Performance Metrics#
Performance of DBSCAN is evaluated with cluster quality metrics, since it does not optimize an internal cost function.
1. Internal evaluation metrics (no ground truth required)#
These assess clustering quality based only on the dataset.
Silhouette Coefficient
\[ s(i) = \frac{b(i) - a(i)}{\max(a(i), b(i))} \]\(a(i)\): average distance of point \(i\) to points in its own cluster.
\(b(i)\): average distance of point \(i\) to nearest other cluster.
Range: \([-1, 1]\). Higher = better separation.
Davies–Bouldin Index (DBI)
\[ DBI = \frac{1}{k} \sum_{i=1}^k \max_{j \neq i} \frac{s_i + s_j}{d_{ij}} \]\(s_i\): average scatter within cluster \(i\).
\(d_{ij}\): distance between cluster centers.
Lower = better (compact and well-separated clusters).
Calinski–Harabasz Index
\[ CH = \frac{\text{Between-cluster variance} / (k-1)}{\text{Within-cluster variance} / (n-k)} \]Higher = better separation.

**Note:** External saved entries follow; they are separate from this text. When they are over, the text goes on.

(* ===== verification/SwapMsg.v ===== *)
(** The swap messages: pkg/swap (Request, Accept, Complete, Fail) and the
    parser of internal/infrastructure/swap-parser that the domain calls.

    Protobuf and go-elements are parameters: [ProtoMessage] is the encoder and
    decoder of one message type, [Elements] the part of the PSET and transaction
    API the code uses.  [service] is the parser, an instance of the [SwapParser]
    interface of the trade entity. *)

From Stdlib Require Import ZArith Lia.
From stdpp Require Import base tactics strings list gmap.
From S2P Require Import Prelude Errors Market Trade.

(** * Libraries *)

(** proto.Marshal fails on an ill-formed message; proto.Unmarshal fills the
    message as far as it can and says whether the bytes were well formed. *)
Class ProtoMessage (M : Type) := {
  Marshal : M → option bytes;
  Unmarshal : bytes → M * bool;
}.
Class ProtoLaws (M : Type) `{ProtoMessage M} : Prop :=
  unmarshal_marshal (x : M) b : Marshal x = Some b → Unmarshal b = (x, true).

Record TxOutput := { txo_Script : bytes }.
Record PInput := {
  in_IsSane : bool; WitnessUtxo : option TxOutput; NonWitnessUtxo : option (list TxOutput) }.
Record PsetOutput := {
  out_Asset : bytes; out_Value : Z; out_Script : bytes; out_BlindingPubkey : bytes }.
(** [px_Utxo] is the script of GetUtxo(), which may be nil. *)
Record PsetInput := {
  px_PreviousTxid : bytes; px_PreviousTxIndex : Z; px_Utxo : option bytes;
  px_RedeemScript : bytes; px_WitnessScript : bytes }.

(** What is used of go-elements: pset, psetv2, transaction, elementsutil. *)
Class Elements := {
  pset : Type;
  pset_NewPsetFromBase64 : string → option pset;
  pset_Inputs : pset → list PInput;
  UnsignedTx_Indexes : pset → list Z;          (* UnsignedTx.Inputs[i].Index *)
  UnsignedTx_Outputs : pset → list TxOutput;
  pset_ValidateAllSignatures : pset → option bool;   (* None: an error *)
  psetv2 : Type;
  psetv2_NewPsetFromBase64 : string → option psetv2;
  InputCount : psetv2 → Z;
  psetv2_Inputs : psetv2 → list PsetInput;
  psetv2_Outputs : psetv2 → list PsetOutput;
  psetv2_ValidateAllSignatures : psetv2 → option bool;
  FinalizeAll : psetv2 → psetv2;                (* its error is discarded *)
  transaction : Type;
  Extract : psetv2 → option transaction;
  NewTxFromHex : string → option transaction;
  ToHex : transaction → string;
  TxHash : transaction → string;
  TxIDFromBytes : bytes → string;
}.

(** * Messages on the wire *)

Abbreviation keys := (gmap string bytes).

Record V1SwapRequest := {
  q1_Id : string; q1_AssetP : string; q1_AmountP : Z; q1_AssetR : string; q1_AmountR : Z;
  q1_Transaction : string; q1_InputBlindingKey : option keys; q1_OutputBlindingKey : option keys }.
Record V2SwapRequest := {
  q2_Id : string; q2_AssetP : string; q2_AmountP : Z; q2_AssetR : string; q2_AmountR : Z;
  q2_Transaction : string; q2_UnblindedInputs : list UnblindedInput }.
Record V1SwapAccept := {
  a1_Id : string; a1_RequestId : string; a1_Transaction : string;
  a1_InputBlindingKey : option keys; a1_OutputBlindingKey : option keys }.
Record V2SwapAccept := {
  a2_Id : string; a2_RequestId : string; a2_Transaction : string;
  a2_UnblindedInputs : list UnblindedInput }.
(** SwapComplete and SwapFail have the same fields in both versions. *)
Record V1SwapComplete := { c1_Id : string; c1_AcceptId : string; c1_Transaction : string }.
Record V2SwapComplete := { c2_Id : string; c2_AcceptId : string; c2_Transaction : string }.
Record V1SwapFail := {
  f1_Id : string; f1_MessageId : string; f1_FailureCode : Z; f1_FailureMessage : string }.
Record V2SwapFail := {
  f2_Id : string; f2_MessageId : string; f2_FailureCode : Z; f2_FailureMessage : string }.

(** The codecs of all message types. *)
Class Codecs := {
  codec_q1 :: ProtoMessage V1SwapRequest; codec_q2 :: ProtoMessage V2SwapRequest;
  codec_a1 :: ProtoMessage V1SwapAccept; codec_a2 :: ProtoMessage V2SwapAccept;
  codec_c1 :: ProtoMessage V1SwapComplete; codec_c2 :: ProtoMessage V2SwapComplete;
  codec_f1 :: ProtoMessage V1SwapFail; codec_f2 :: ProtoMessage V2SwapFail;
}.

(** * Options *)

Record RequestOpts := {
  ro_Id : string; AssetToSend : string; AmountToSend : Z;
  AssetToReceive : string; AmountToReceive : Z; ro_Transaction : string;
  ro_InputBlindingKeys : option keys; ro_OutputBlindingKeys : option keys;
  ro_UnblindedInputs : list UnblindedInput; ro_FeeAsset : string; ro_FeeAmount : Z }.
Record AcceptOpts := {
  ao_Message : bytes; ao_Transaction : string;
  ao_InputBlindingKeys : option keys; ao_OutputBlindingKeys : option keys;
  ao_UnblindedInputs : list UnblindedInput }.
Record CompleteOpts := { co_Message : bytes; co_Transaction : string }.
Record FailOpts := { fo_MessageID : string; fo_ErrCode : Z }.

Definition ErrCodeInvalidSwapRequest : Z := 0.
Definition ErrCodeRejectedSwapRequest : Z := 1.
Definition ErrCodeFailedToComplete : Z := 2.
Definition ErrCodeInvalidTransaction : Z := 3.
Definition ErrCodeBadPricingSwapRequest : Z := 4.
Definition ErrCodeAborted : Z := 5.
Definition ErrCodeFailedToBroadcast : Z := 6.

2. External evaluation metrics (ground truth available)#
Adjusted Rand Index (ARI) Measures agreement between predicted clusters and true labels.
\[ ARI = \frac{\text{Index} - \text{Expected Index}}{\text{Max Index} - \text{Expected Index}} \]Range: \([-1, 1]\). 1 = perfect match, 0 = random, negative = worse than random.

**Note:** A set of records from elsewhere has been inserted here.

(** whatever the interleaving of notifications and registrations, no
    handler is lost or duplicated: every registered handler is in the queue, or
    was taken out by the round in progress, or has returned true; and pop is
    never called on an empty queue, so no nil handler is called. *)
Theorem handlers_never_lost s :
  rtc step init s →
  registered s ≡ₚ finished s ++ in_flight (at_ s) ++ queue s ∧ at_ s ≠ Crashed ∧
  (at_ s = Waiting → registered s ≡ₚ finished s ++ queue s).
Proof.
  intros HR. assert (invariant s) as [HP HL].
  { generalize invariant_init. induction HR; eauto using invariant_step. }
  split; [done|]. split; [by intros E; rewrite E in HL|]. intros E. by rewrite E in HP.
Qed.
(** ** Progress of a round

    [run n s s']: the goroutine takes [n] steps of the round in progress, while
    other goroutines register handlers in between. *)
Inductive run : nat → state → state → Prop :=
  | run_refl s : run 0 s s
  | run_register n s h s' :
      run n {| queue := pushBack h (queue s); at_ := at_ s; finished := finished s;
               registered := registered s ++ [h] |} s' → run n s s'
  | run_goroutine n s s1 s' :
      at_ s ≠ Waiting → registered s1 = registered s → step s s1 → run n s1 s' → run (S n) s s'.

(** Steps the round in progress still needs, at most. *)
Definition work (s : state) : nat :=
  match at_ s with
  | Running i toRepeat => 2 * i + length toRepeat + 2
  | Requeuing toRepeat => length toRepeat + 1
  | _ => 0
  end.

(** The round started by a notification in state [s0], seen from a later state:
    [todo] handlers are still to be called, [rep] have been put back. *)
Definition round_state (s0 s : state) : Prop :=
  ∃ fin new, finished s = finished s0 ++ fin ∧ registered s = registered s0 ++ new ∧
  match at_ s with
  | Running i toRepeat =>
      ∃ todo, queue s = todo ++ new ∧ length todo = i ∧ queue s0 ≡ₚ fin ++ toRepeat ++ todo
  | Requeuing toRepeat =>
      ∃ rep, queue s ≡ₚ rep ++ new ∧ queue s0 ≡ₚ fin ++ toRepeat ++ rep
  | Waiting => ∃ rep, queue s ≡ₚ rep ++ new ∧ queue s0 ≡ₚ fin ++ rep
  | Crashed => False
  end.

Normalized Mutual Information (NMI) Based on information theory.
\[ NMI = \frac{2 \cdot I(Y;C)}{H(Y) + H(C)} \]where \(I\) is mutual information, \(H\) entropy. Range: \([0,1]\). Higher = better.
Homogeneity, Completeness, V-measure
Homogeneity: each cluster contains only members of one class.

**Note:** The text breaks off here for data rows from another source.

(* ===== verification/TradeService.v ===== *)
(** The trade service: internal/core/application/trade.

    State: the market and trade stores, the remote wallet, the queue of utxo
    handlers the wallet service serves and the trades handed to the pubsub
    service.  The stores are any instances of the repository interfaces, the
    wallet any [WalletPort].  Clock readings, uuids and random ids are the fields
    of [Env].  A deferred call runs after its function returns or panics. *)

From Stdlib Require Import ZArith Lia QArith Lqa.
From stdpp Require Import base tactics strings list gmap.
From S2P Require Import Prelude Errors Decimal Formula Market Trade Repos SwapMsg Wallet.
Local Open Scope Z_scope.

(** ports.TradeType *)
Record TradeTypePort := { IsBuy : bool; IsSell : bool }.

(** ports.WalletUtxoNotification *)
Record UtxoEvent := { ev_IsSpent : bool; ev_IsUnlocked : bool; ev_Utxos : list Utxo }.

(** The clock readings, in the order they happen, and the random strings. *)
Record Env := {
  e_uuid : string; e_rnd1 : string; e_rnd2 : string; e_rnd3 : string;
  e_now1 : Z; e_now2 : Z; e_now3 : Z }.

(** What TradePropose and TradeComplete return beside an error.  The swap fail
    they return is a non-nil interface; [None] is a nil pointer inside it. *)
Inductive propose_result :=
  | Accepted (a : option SwapAccept) (expiry : Z)
  | Rejected (f : option SwapFail).
Inductive complete_result :=
  | Broadcasted (txid : string)
  | NotCompleted (f : option SwapFail).

Definition toDomain (t : TradeTypePort) : Z := if IsBuy t then TradeBuy else TradeSell.

Section service.
Context {D : Type} `{DecimalOps D} `{SwapParser} `{Elements}.
Context {M : Type} `{MarketRepository M} {T : Type} `{TradeRepository T} {W : Type} `{WalletPort W}.

Record State := {
  st_markets : M; st_trades : T; st_wallet : W;
  st_handlers : list (string * list Utxo);    (* makeTradeSettledOrExpired's arguments *)
  st_published : list Trade }.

Completeness: all members of a class are in the same cluster.
V-measure: harmonic mean of both.
3. DBSCAN-specific considerations#
Noise points: Many metrics (e.g., silhouette) ignore points labeled as noise (\(-1\)). This must be handled carefully.
Cluster count flexibility: DBSCAN may return different numbers of clusters depending on \(\epsilon\), minPts. Evaluation metrics help tune these parameters.